> **Task details**:
Read the data and repeat it in full, exactly.

___

(** C12. Index lookups do not change the answer of a query.  On the in-memory
    adapter, take a collection whose rows are stored under their own ids and are
    indexed exactly (as its writes maintain them) by string, integer or boolean
    indexes on plain paths, and a query whose filter has no gate condition and is
    not a single range comparison; equal JSON numbers are assumed to read as the
    same integer.  The whole query - its checks, the candidates of its filter
    combined with those of its read policy, the cost limit, the policy filter, the
    sort, the page, the redaction - returns the same entities in the same order,
    the same total, cursor, diagnostics and warnings, or the same error, as the
    query that does not look its filter up in an index.  The one exception is a
    query that is refused without the lookup because its policy would have to
    filter more than 128 rows: with the lookup it can be answered. *)
Theorem index_query_exact `{RuleEnv} `{!SerdeNumberEq} (s : MemoryStorageAdapter) (k : QualifiedCollectionId)
    (single : list IndexDef) (compound : list CompoundIndexDef) (fuel depth : nat)
    (to_lowercase : string -> string) (req : QueryEntitiesRequest) (schema : CollectionSchema) (filter : FilterNode)
    (caller : option CallerIdentity) (attribution : option AuditAttribution)
    (Hkey : resolve_catalog_key s (qe_collection req) = Ok k)
    (Hget : get_schema s (qe_collection req) = Ok (Some schema))
    (Hrows : forall id e, stored s k id = Some e -> e_id e = id)
    (Hindexed : indexed s) (Hdefs : fixed_defs s k single compound)
    (Hplain : Forall (fun d => plain_index d = true) single) (Hschema : cs_indexes schema = single)
    (Hfilter : qe_filter req = Some filter)
    (Hgates : has_gate_filter filter = false) (Hrange : not_range filter = true) :
  let run := query_entities_with_read_context_unchecked fuel depth to_lowercase s req caller attribution in
  let scan := scan_query fuel depth to_lowercase s req caller attribution in
  run = scan \/ exists e, scan = Err e /\ cost_refusal e = true.
Proof.
  cbv zeta. set (c := qe_collection req) in *.
  enough (Hm : query_matched fuel depth to_lowercase s c (qe_filter req) (qe_sort req) caller attribution =
      scan_matched fuel depth to_lowercase s c (qe_filter req) (qe_sort req) caller attribution \/
      exists e, scan_matched fuel depth to_lowercase s c (qe_filter req) (qe_sort req) caller attribution = Err e /\
        cost_refusal e = true).
  { unfold scan_query. fold c. destruct Hm as [Hm|(e & Hm & He)]; [left|right; exists e; by rewrite Hm].
    rewrite <-Hm. reflexivity. }
  rewrite Hfilter. unfold query_matched, scan_matched. destruct (check_filter_depth (Some filter)) as [[]|e|]; [|by left..].
  cbn [result_bind]. change (sr_get_schema s c) with (get_schema s c). rewrite Hget. cbn [result_bind].
  destruct (lookup_covers s c k Hkey Hrows single compound Hindexed Hdefs Hplain schema filter Hschema) as [_ Hlook].
  destruct (Hlook Hrange) as [->|(ids & -> & Hs & Hst & Hall)]; cbn [result_bind].
  { left. repeat (match goal with |- result_bind ?m _ = _ => destruct m as [?|?|] end; cbn [result_bind]; [|done..]).
    by destruct (sp_candidate_ids _). }
  destruct (policy_snapshot_for_request s c (Some schema) None caller attribution) as [snapshot|e|]; [|by left..].
  cbn [result_bind].
  match goal with |- result_bind ?m _ = _ \/ _ => destruct m as [compiled|e|] end; [|by left..]. cbn [result_bind].
  match goal with |- result_bind ?m _ = _ \/ _ => destruct m as [plan|e|] eqn:Hplan end; [|by left..]. cbn [result_bind].
  assert (Hord : candidates_sorted plan).
  { destruct compiled, snapshot; try (by injection Hplan as <-). by eapply plan_in_order. }
  pose proof (narrowed_rows s c k Hkey Hrows fuel depth (Some schema) filter compiled snapshot ids
    (sp_candidate_ids plan) Hgates Hs Hall Hord) as Hsame.
  assert (Hscope : exists n, (match sp_candidate_ids plan with Some l => Ok (length l) | None => sr_count s c end) = Ok n /\
    exists m, (match combine_candidate_ids (Some ids) (sp_candidate_ids plan) with
               | Some l => Ok (length l) | None => sr_count s c end : result nat AxonError) = Ok m /\ m <= n).
  { destruct (sp_candidate_ids plan) as [l|]; cbn [combine_candidate_ids].
    - exists (length l). split; [done|]. eexists. split; [done|]. by apply intersect_length.
    - destruct (candidates_counted s c k Hkey ids Hs Hst) as (n & Hn & Hle). exists n. split; [done|]. by eexists. }
  destruct Hscope as (n & -> & m & -> & Hle). cbn [result_bind].
  destruct (check_cost_cases c plan n) as [Hc|(e & Hc & He)].
  - left. rewrite Hc, (check_cost_fewer c plan m n Hle Hc). cbn [result_bind].
    revert Hsame. destruct (fetch_candidates s c (combine_candidate_ids _ _)), (fetch_candidates s c (sp_candidate_ids plan));
      cbn [result_bind]; intros Hsame;
      first [by rewrite Hsame | by rewrite <-Hsame | by injection Hsame as -> | discriminate Hsame | done].
  - right. exists e. by rewrite Hc.
Qed.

___

> **Result for this task**:
(** C12. Index lookups do not change the answer of a query.  On the in-memory
    adapter, take a collection whose rows are stored under their own ids and are
    indexed exactly (as its writes maintain them) by string, integer or boolean
    indexes on plain paths, and a query whose filter has no gate condition and is
    not a single range comparison; equal JSON numbers are assumed to read as the
    same integer.  The whole query - its checks, the candidates of its filter
    combined with those of its read policy, the cost limit, the policy filter, the
    sort, the page, the redaction - returns the same entities in the same order,
    the same total, cursor, diagnostics and warnings, or the same error, as the
    query that does not look its filter up in an index.  The one exception is a
    query that is refused without the lookup because its policy would have to
    filter more than 128 rows: with the lookup it can be answered. *)
Theorem index_query_exact `{RuleEnv} `{!SerdeNumberEq} (s : MemoryStorageAdapter) (k : QualifiedCollectionId)
    (single : list IndexDef) (compound : list CompoundIndexDef) (fuel depth : nat)
    (to_lowercase : string -> string) (req : QueryEntitiesRequest) (schema : CollectionSchema) (filter : FilterNode)
    (caller : option CallerIdentity) (attribution : option AuditAttribution)
    (Hkey : resolve_catalog_key s (qe_collection req) = Ok k)
    (Hget : get_schema s (qe_collection req) = Ok (Some schema))
    (Hrows : forall id e, stored s k id = Some e -> e_id e = id)
    (Hindexed : indexed s) (Hdefs : fixed_defs s k single compound)
    (Hplain : Forall (fun d => plain_index d = true) single) (Hschema : cs_indexes schema = single)
    (Hfilter : qe_filter req = Some filter)
    (Hgates : has_gate_filter filter = false) (Hrange : not_range filter = true) :
  let run := query_entities_with_read_context_unchecked fuel depth to_lowercase s req caller attribution in
  let scan := scan_query fuel depth to_lowercase s req caller attribution in
  run = scan \/ exists e, scan = Err e /\ cost_refusal e = true.
Proof.
  cbv zeta. set (c := qe_collection req) in *.
  enough (Hm : query_matched fuel depth to_lowercase s c (qe_filter req) (qe_sort req) caller attribution =
      scan_matched fuel depth to_lowercase s c (qe_filter req) (qe_sort req) caller attribution \/
      exists e, scan_matched fuel depth to_lowercase s c (qe_filter req) (qe_sort req) caller attribution = Err e /\
        cost_refusal e = true).
  { unfold scan_query. fold c. destruct Hm as [Hm|(e & Hm & He)]; [left|right; exists e; by rewrite Hm].
    rewrite <-Hm. reflexivity. }
  rewrite Hfilter. unfold query_matched, scan_matched. destruct (check_filter_depth (Some filter)) as [[]|e|]; [|by left..].
  cbn [result_bind]. change (sr_get_schema s c) with (get_schema s c). rewrite Hget. cbn [result_bind].
  destruct (lookup_covers s c k Hkey Hrows single compound Hindexed Hdefs Hplain schema filter Hschema) as [_ Hlook].
  destruct (Hlook Hrange) as [->|(ids & -> & Hs & Hst & Hall)]; cbn [result_bind].
  { left. repeat (match goal with |- result_bind ?m _ = _ => destruct m as [?|?|] end; cbn [result_bind]; [|done..]).
    by destruct (sp_candidate_ids _). }
  destruct (policy_snapshot_for_request s c (Some schema) None caller attribution) as [snapshot|e|]; [|by left..].
  cbn [result_bind].
  match goal with |- result_bind ?m _ = _ \/ _ => destruct m as [compiled|e|] end; [|by left..]. cbn [result_bind].
  match goal with |- result_bind ?m _ = _ \/ _ => destruct m as [plan|e|] eqn:Hplan end; [|by left..]. cbn [result_bind].
  assert (Hord : candidates_sorted plan).
  { destruct compiled, snapshot; try (by injection Hplan as <-). by eapply plan_in_order. }
  pose proof (narrowed_rows s c k Hkey Hrows fuel depth (Some schema) filter compiled snapshot ids
    (sp_candidate_ids plan) Hgates Hs Hall Hord) as Hsame.
  assert (Hscope : exists n, (match sp_candidate_ids plan with Some l => Ok (length l) | None => sr_count s c end) = Ok n /\
    exists m, (match combine_candidate_ids (Some ids) (sp_candidate_ids plan) with
               | Some l => Ok (length l) | None => sr_count s c end : result nat AxonError) = Ok m /\ m <= n).
  { destruct (sp_candidate_ids plan) as [l|]; cbn [combine_candidate_ids].
    - exists (length l). split; [done|]. eexists. split; [done|]. by apply intersect_length.
    - destruct (candidates_counted s c k Hkey ids Hs Hst) as (n & Hn & Hle). exists n. split; [done|]. by eexists. }
  destruct Hscope as (n & -> & m & -> & Hle). cbn [result_bind].
  destruct (check_cost_cases c plan n) as [Hc|(e & Hc & He)].
  - left. rewrite Hc, (check_cost_fewer c plan m n Hle Hc). cbn [result_bind].
    revert Hsame. destruct (fetch_candidates s c (combine_candidate_ids _ _)), (fetch_candidates s c (sp_candidate_ids plan));
      cbn [result_bind]; intros Hsame;
      first [by rewrite Hsame | by rewrite <-Hsame | by injection Hsame as -> | discriminate Hsame | done].
  - right. exists e. by rewrite Hc.
Qed.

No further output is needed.